“月曜の朝にさ、皆の気分が晴れるような音楽を毎週届けたいのよ。何かアイディアない?” そんな編集長の問いに、WEB担当Fはこう答えた──“月曜は「ストマン」一択ですよ”。そうして立ち上がった企画が、この“月曜朝のストーミー・マンデー”です。日本のギタリストだってもちろんカバーしてるんですよ。ということで今回は、“和製クラプトン”こと柳ジョージの名カバーをご紹介しましょう!
文=小出斉 デザイン=猪野麻梨奈
“ハマ”の香りを感じる
ブリティッシュ・ブルース感
1990年代初頭、ロバート・ジョンスンのコンプリートCDが世界的にも売れ、ブルース・ブームの趣に。海外のミュージシャンも、ここぞとばかりにブルース関連のアルバムを作ったもの。

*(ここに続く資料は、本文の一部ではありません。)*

(* ===== verification/MigrateProps.v ===== *)
(** * Properties of the migrations, and of the control plane from its first boot *)
From stdpp Require Import sorting.
From S2P Require Import Prelude Ip IpProps Repo RepoProps Migrate.
Local Open Scope Z_scope.

(** ** The runner *)

Lemma applied_true st v : applied st v = true <-> s_migrations st !! v = Some Succeeded.
Proof. unfold applied. apply bool_decide_eq_true. Qed.

Lemma apply_records m st st' : apply_migration m st = (None, st') -> applied st' (m_version m) = true.
Proof.
  unfold apply_migration. destruct (applied st (m_version m)) eqn:E; [by intros [= <-]|].
  destruct (transact _ _) as [[u|e] db]; [|done]. intros [= <-]. apply applied_true. cbn. apply lookup_insert_eq.
Qed.
Lemma apply_keeps m st r st' v : apply_migration m st = (r, st') -> applied st v = true -> applied st' v = true.
Proof.
  unfold apply_migration. intros H Hv. destruct (applied st (m_version m)) eqn:E; [by injection H as <- <-|].
  destruct (transact _ _) as [[u|e] db]; injection H as <- <-; apply applied_true; apply applied_true in Hv; [|done].
  cbn. destruct (decide (m_version m = v)) as [->|]; [apply lookup_insert_eq|by rewrite lookup_insert_ne].
Qed.
Lemma apply_fails m st e st' : apply_migration m st = (Some e, st') ->
  st' = st /\ applied st (m_version m) = false /\ m_run m (s_db st) = Err e.
Proof.
  unfold apply_migration. destruct (applied st (m_version m)) eqn:E; [done|]. unfold transact.
  destruct (m_run m (s_db st)) as [[u db]|e'] eqn:Er; [done|]. intros [= <- <-]. by destruct st.
Qed.

Lemma run_keeps ms st r st' v : run_migrations ms st = (r, st') -> applied st v = true -> applied st' v = true.
Proof.
  revert st. induction ms as [|m ms IH]; intros st; cbn; [by intros [= <- <-]|].
  destruct (apply_migration m st) as [[e|] st1] eqn:Ea; [intros [= <- <-]; by eapply apply_keeps|].
  intros Hr Hv. eapply IH; [done|]. by eapply apply_keeps.
Qed.

Lemma run_migrations_spec ms st r st' : run_migrations ms st = (r, st') ->
  match r with
  | None => forall m, m ∈ ms -> applied st' (m_version m) = true
  | Some e => exists pre m post, ms = pre ++ m :: post /\ run_migrations pre st = (None, st') /\
      applied st' (m_version m) = false /\ m_run m (s_db st') = Err e
  end.
Proof.
  revert st. induction ms as [|m ms IH]; intros st; cbn [run_migrations].
  - intros [= <- <-] m Hm. by apply not_elem_of_nil in Hm.
  - destruct (apply_migration m st) as [[e|] st1] eqn:Ea.
    + intros [= <- <-]. apply apply_fails in Ea as (-> & Hn & Hr). by exists [], m, ms.
    + intros Hr. specialize (IH _ Hr). destruct r as [e|].
      * destruct IH as (pre & m' & post & -> & Hp & Hn). exists (m :: pre), m', post. split; [done|]. split; [|done].
        cbn [run_migrations]. by rewrite Ea.
      * intros m' [->|Hm]%elem_of_cons; [|by apply IH]. eapply run_keeps; [done|]. by eapply apply_records.
Qed.

Lemma run_done ms st : (forall m, m ∈ ms -> applied st (m_version m) = true) -> run_migrations ms st = (None, st).
Proof.
  induction ms as [|m ms IH]; intros Hm; [done|]. cbn. unfold apply_migration. rewrite Hm by (by left).
  apply IH. intros m' Hm'. apply Hm. by right.
Qed.

(** The migration runner, for any list of migrations: it succeeds only with
    every migration recorded, and a further boot then changes nothing; when it
    fails, the store is the one the earlier migrations (in version order) left,
    in which the failing one is not recorded. *)
Theorem InvokeOn_spec ms st :
  match InvokeOn ms st with
  | (None, st') => (forall m, m ∈ ms -> applied st' (m_version m) = true) /\ InvokeOn ms st' = (None, st')
  | (Some e, st') => exists pre m post, pre ++ m :: post ≡ₚ ms /\ Sorted version_le (pre ++ m :: post) /\
      run_migrations pre st = (None, st') /\ applied st' (m_version m) = false /\ m_run m (s_db st') = Err e
  end.
Proof.
  unfold InvokeOn. destruct (run_migrations (merge_sort version_le ms) st) as [[e|] st'] eqn:Er;
    pose proof (run_migrations_spec _ _ _ _ Er) as Hs; cbn in Hs.
  - destruct Hs as (pre & m & post & E & Hp & Hn). exists pre, m, post. rewrite <- E. split; [apply merge_sort_Permutation|].
    split; [|done]. apply Sorted_merge_sort. intros a b. unfold version_le. lia.
  - split; [|by apply run_done]. intros m Hm. apply Hs. by rewrite merge_sort_Permutation.
Qed.

(** ** The pool of an IPv4 prefix *)

Section Pool.
Context `{IpLaws}.

Lemma text_num_show4 b : length b = 4%nat -> bytes_ok b -> text_num (Ok (show4 b)) = be_num b.
Proof. intros Hl Hb. unfold text_num, ip_num. by rewrite ParseIP_show4. Qed.

Lemma pool_bounds_v4 cidr p : ParsePrefix cidr = Some p -> length (pfx_addr p) = 4%nat -> pfx_bits p <= 31 ->
  let net := be_num (pfx_addr (Masked p)) in
  let k := if pfx_bits p =? 31 then 0 else 1 in
  pool_bounds cidr = Some (net + k + 1, net + 2 ^ (32 - pfx_bits p) - 1 - k).
Proof.
  intros Ep H4 H31 net k. destruct (usable_v4 cidr p Ep H4 H31) as (f & l & Ef & El & Hf & Hl & Hfb & Hlb & Nf & Nl).
  unfold pool_bounds. rewrite El, Ef. cbn [mbind option_bind]. rewrite !text_num_show4 by done. by rewrite Nf, Nl.
Qed.
End Pool.

(** ** From the first boot on *)

Lemma Invoke_seeds `{IpLaws} cidr lo hi : pool_bounds cidr = Some (lo, hi) ->
  exists st, Invoke cidr empty_store = Some (None, st) /\ s_db st = seeded lo hi /\ applied st 1 = true.
Proof. intros Hp. unfold Invoke. rewrite Hp. eexists. split; [reflexivity|]. by split; [|apply applied_true]. Qed.

(** What a start leaves of the store: a recorded migration is not run again. *)
Lemma Invoke_store `{IpLib} cidr lo hi st st' : pool_bounds cidr = Some (lo, hi) -> Invoke cidr st = Some (None, st') ->
  if applied st 1 then st' = st
  else applied st' 1 = true /\
       s_db st' = match dhcp (s_db st) !! 1 with
                  | Some _ => s_db st
                  | None => set_dhcp (s_db st) (<[1 := (lo, hi)]> (dhcp (s_db st)))
                  end.
Proof.
  intros Hb. unfold Invoke. rewrite Hb. cbn [mbind option_bind]. intros [= E]. change (InvokeOn _ st) with (run_migrations [GetMigration1 (lo, hi)] st) in E.
  cbn [run_migrations] in E. unfold apply_migration in E. cbn [m_version m_run GetMigration1 fst snd] in E. destruct (applied st 1); [by injection E|].
  unfold transact, seed_dhcp in E. destruct (dhcp (s_db st) !! 1); [|destruct (dhcp_conflict _ lo hi)]; simplify_eq; cbn [s_db];
    (split; [|done]); apply applied_true; cbn [s_migrations]; by rewrite lookup_insert_eq.
Qed.

Lemma v4_bounds `{IpLaws} cidr p : ParsePrefix cidr = Some p -> length (pfx_addr p) = 4%nat -> pfx_bits p <= 30 ->
  let net := be_num (pfx_addr (Masked p)) in
  0 <= net /\ net + 2 ^ (32 - pfx_bits p) <= 2 ^ 32 /\ 4 <= 2 ^ (32 - pfx_bits p).
Proof.
  intros Ep H4 H30 net. pose proof (law_ParsePrefix _ _ Ep) as Hv.
  destruct (Masked_num p Hv) as (Hml & Hmb & _). destruct (LastIPAddr_num p Hv) as (l & _ & Hll & Hlb & Hln).
  assert (Hh : hostBits p = 32 - pfx_bits p) by (unfold hostBits; rewrite H4; lia). rewrite Hh in Hln. fold net in Hln.
  pose proof (be_num_range l Hlb) as Hlr. rewrite Hll, H4 in Hlr. pose proof (be_num_range _ Hmb) as Hnr. fold net in Hnr.
  change (256 ^ Z.of_nat 4) with (2 ^ 32) in Hlr.
  assert (4 <= 2 ^ (32 - pfx_bits p)); [|lia].
  replace (32 - pfx_bits p) with (2 + (30 - pfx_bits p)) by lia. rewrite Z.pow_add_r by lia.
  pose proof (Z.pow_pos_nonneg 2 (30 - pfx_bits p)). lia.
Qed.

Lemma v4_contains `{IpLaws} cidr p x : ParsePrefix cidr = Some p -> length (pfx_addr p) = 4%nat -> 0 <= x < 2 ^ 32 ->
  be_num (pfx_addr (Masked p)) <= x <= be_num (pfx_addr (Masked p)) + 2 ^ (32 - pfx_bits p) - 1 ->
  Prefix_Contains p (be_bytes 4 x) = true.
Proof.
  intros Ep H4 Hx Hr. pose proof (law_ParsePrefix _ _ Ep) as Hv. pose proof (hostBits_range p Hv).
  destruct (Masked_num p Hv) as (_ & _ & Hn). rewrite Hn in Hr.
  assert (Hh : 32 - pfx_bits p = hostBits p) by (unfold hostBits; rewrite H4; lia). rewrite Hh in Hr.
  unfold Prefix_Contains. rewrite be_bytes_length, H4, be_num_bytes by done. cbn [Nat.eqb andb].
  rewrite !Z.shiftr_div_pow2 by lia. apply Z.eqb_eq. set (h := 2 ^ hostBits p) in *.
  symmetry. apply (Z.div_unique_pos _ _ _ (x - be_num (pfx_addr p) / h * h)); lia.
Qed.

(** C7.  The control plane is consistent from its first boot on: the migrations
    of an empty database succeed for every IPv4 [VIRT_CIDR] of at most 30 bits.
    After any calls of the management API and of connecting clients, whichever of
    them fail, names are unique in each table and every link joins existing rows.
    If none of the calls was the pool reset ([PUT /dhcp], after which clients have
    no address and one can be given out twice: [assign_ip_duplicate]), moreover
    every client holds an address of the prefix that is neither the network's, the
    gateway's nor the broadcast one; no two clients hold the same; and every such
    address is in exactly one free range or held by exactly one client. *)
Theorem control_plane_consistent `{IpLaws} cidr p ops :
  ParsePrefix cidr = Some p -> length (pfx_addr p) = 4%nat -> pfx_bits p <= 30 ->
  let net := be_num (pfx_addr (Masked p)) in
  let last := net + 2 ^ (32 - pfx_bits p) - 1 in
  exists st, Invoke cidr empty_store = Some (None, st) /\
  let db := repo_run ip_text ip_num ops (s_db st) in
  schema_ok db /\ (forallb no_reset ops = true ->
  (forall i c, clients db !! i = Some c -> exists x, c_ip c = Some (ip_text x) /\
     Prefix_Contains p (be_bytes 4 x) = true /\ net + 1 < x < last) /\
  (forall i j c d, clients db !! i = Some c -> clients db !! j = Some d -> c_ip c = c_ip d -> i = j) /\
  (forall x, net + 1 < x < last <->
     covered (dhcp db) x \/ exists i c, net + 1 < x < last /\ clients db !! i = Some c /\ c_ip c = Some (ip_text x)) /\
  (forall x i c, net + 1 < x < last -> clients db !! i = Some c -> c_ip c = Some (ip_text x) -> ~ covered (dhcp db) x) /\
  pool_ok (dhcp db)).
Proof.
  intros Ep H4 H30 net last. pose proof (v4_bounds cidr p Ep H4 H30) as Hb. cbv zeta in Hb. fold net in Hb.
  pose proof (pool_bounds_v4 cidr p Ep H4 ltac:(lia)) as Hpb. cbv zeta in Hpb. fold net in Hpb.
  rewrite (proj2 (Z.eqb_neq (pfx_bits p) 31)) in Hpb by lia.
  set (lo := net + 1 + 1) in Hpb. set (hi := net + 2 ^ (32 - pfx_bits p) - 1 - 1) in Hpb.
  destruct (Invoke_seeds cidr lo hi Hpb) as (st & Est & Edb & _). exists st. split; [done|]. rewrite Edb. intros db.
  assert (Hin : forall x, net + 1 < x < last <-> lo <= x <= hi) by (unfold lo, hi, last; lia).
  assert (Hround : forall n, lo <= n <= hi -> ip_num (ip_text n) = Some n) by (intros n Hn; apply ip_num_text; unfold lo, hi in Hn; lia).
  pose proof (ok_seeded ip_text lo hi ltac:(unfold lo, hi; lia)) as Hseed. split; [by apply schema_run; destruct Hseed|]. intros Hn.
  destruct (ok_run ip_text ip_num lo hi Hround ip_text_nonempty ops _ Hn Hseed) as [_ [H1 H2 H3 H5 H6 _]]. fold db in H1, H2, H3, H5, H6.
  split; [|split; [|split; [|split; [|done]]]].
  - intros i c Hc. destruct (H2 _ _ Hc) as (x & Ex & Hx). exists x. split; [done|]. split; [|by apply Hin].
    apply Hin in Hx. apply (v4_contains cidr p x Ep H4); fold net; lia.
  - intros i j c d Hi Hj E. destruct (H2 _ _ Hi) as (x & Ex & Hx). apply (H3 i j x Hx); [by exists c|]. exists d. by rewrite <- E.
  - intros x. rewrite Hin, H5. split.
    + intros [?|[(i & Hx & c & Hc)|?]]; [by left|right; exists i, c; by rewrite Hin|done].
    + intros [?|(i & c & Hx & Hc)]; [by left|right; left]. exists i. split; [by apply Hin|by exists c].
  - intros x i c Hx Hc Ec. apply (H6 i x); [by apply Hin|by exists c].
Qed.

Definition sample_ops : list repo_op :=
  [OpCreate ["alice"; "bob"]; OpUpsertResources [("lan", "10.0.0.0/8")]; OpCreate ["alice"]; OpAssignResources [1] [1; 2];
   OpDeleteClients [1]; OpAssignIP 2; OpCreate ["carol"]]%string.
Lemma control_plane_consistent_witness :
  exists st, @Invoke dotted "10.8.3.1/29" empty_store = Some (None, st) /\
  let db := repo_run (@ip_text dotted) (@ip_num dotted) sample_ops (s_db st) in
  size (clients db) = 2%nat /\ schema_ok db /\ pool_ok (dhcp db).
Proof.
  destruct (@control_plane_consistent dotted dotted_laws "10.8.3.1/29" {| pfx_addr := [10; 8; 3; 1]; pfx_bits := 29 |} sample_ops
    ltac:(vm_compute; reflexivity) eq_refl ltac:(cbn; lia)) as (st & Est & Hs & Ha).
  exists st. split; [exact Est|]. split; [|split; [exact Hs|]].
  - vm_compute in Est. injection Est as <-. vm_compute. reflexivity.
  - destruct (Ha eq_refl) as (_ & _ & _ & _ & Hp). exact Hp.
Defined.

(** Running migration 1 again on a pool that has handed out its last
    address, so that its row is gone, seeds the whole range anew: the next client
    gets an address that is already held.  (The [migrations] table prevents it on
    later boots, unless recording the first run failed.) *)
Theorem reseed_exhausted_pool :
  let run {A} (f : tx A) db := (transact f db).2 in
  let text := @ip_text dotted in
  let db := run (CreateClientsWithRoles text ["C"%string]) (run (seed_dhcp 5 6)
             (run (CreateClientsWithRoles text ["A"; "B"]%string) (run (seed_dhcp 5 6) (s_db empty_store)))) in
  c_ip <$> clients db !! 1 = Some (Some (text 5)) /\ c_ip <$> clients db !! 3 = Some (Some (text 5)).
Proof. vm_compute. split; reflexivity. Qed.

我が国でも、“和製エリック・クラプトン”の呼び声も高かった(本人はデイヴ・メイソンが好きだったようだが)柳ジョージが、『BLUESTORM』というブルース色の濃いアルバムを発表、「ストーミー・マンデイ」を取り上げている。
レコード会社の媒体用資料には“オリジナルのブルース進行ではなく、オールマン・ブラザーズ・バンドでおなじみの、いわゆるストマン進行でのプレイ”とあり、“ストマン進行”も一般的な認知を受けたものだと感心(笑)。ただし、ストマン進行のあと、Ⅱmから10小節目にⅤに行かず、Ⅳmへいくドラマチックなアレンジになっているのが胆。
全体のベースはオールマン・ブラザーズ・バンド風のようだが、サステインやタメを効かせた、まさに泣きのギター・スタイルはブリティッシュ・ブルース的感覚が強く、この辺は、60年代からの横浜~本牧勢ならではの匂い。入れる箇所は違うが、3番に、「アイ・キャント・クィット・ユー・ベイビー」の半音上げ仕掛けを効果的に取り入れたりもしている。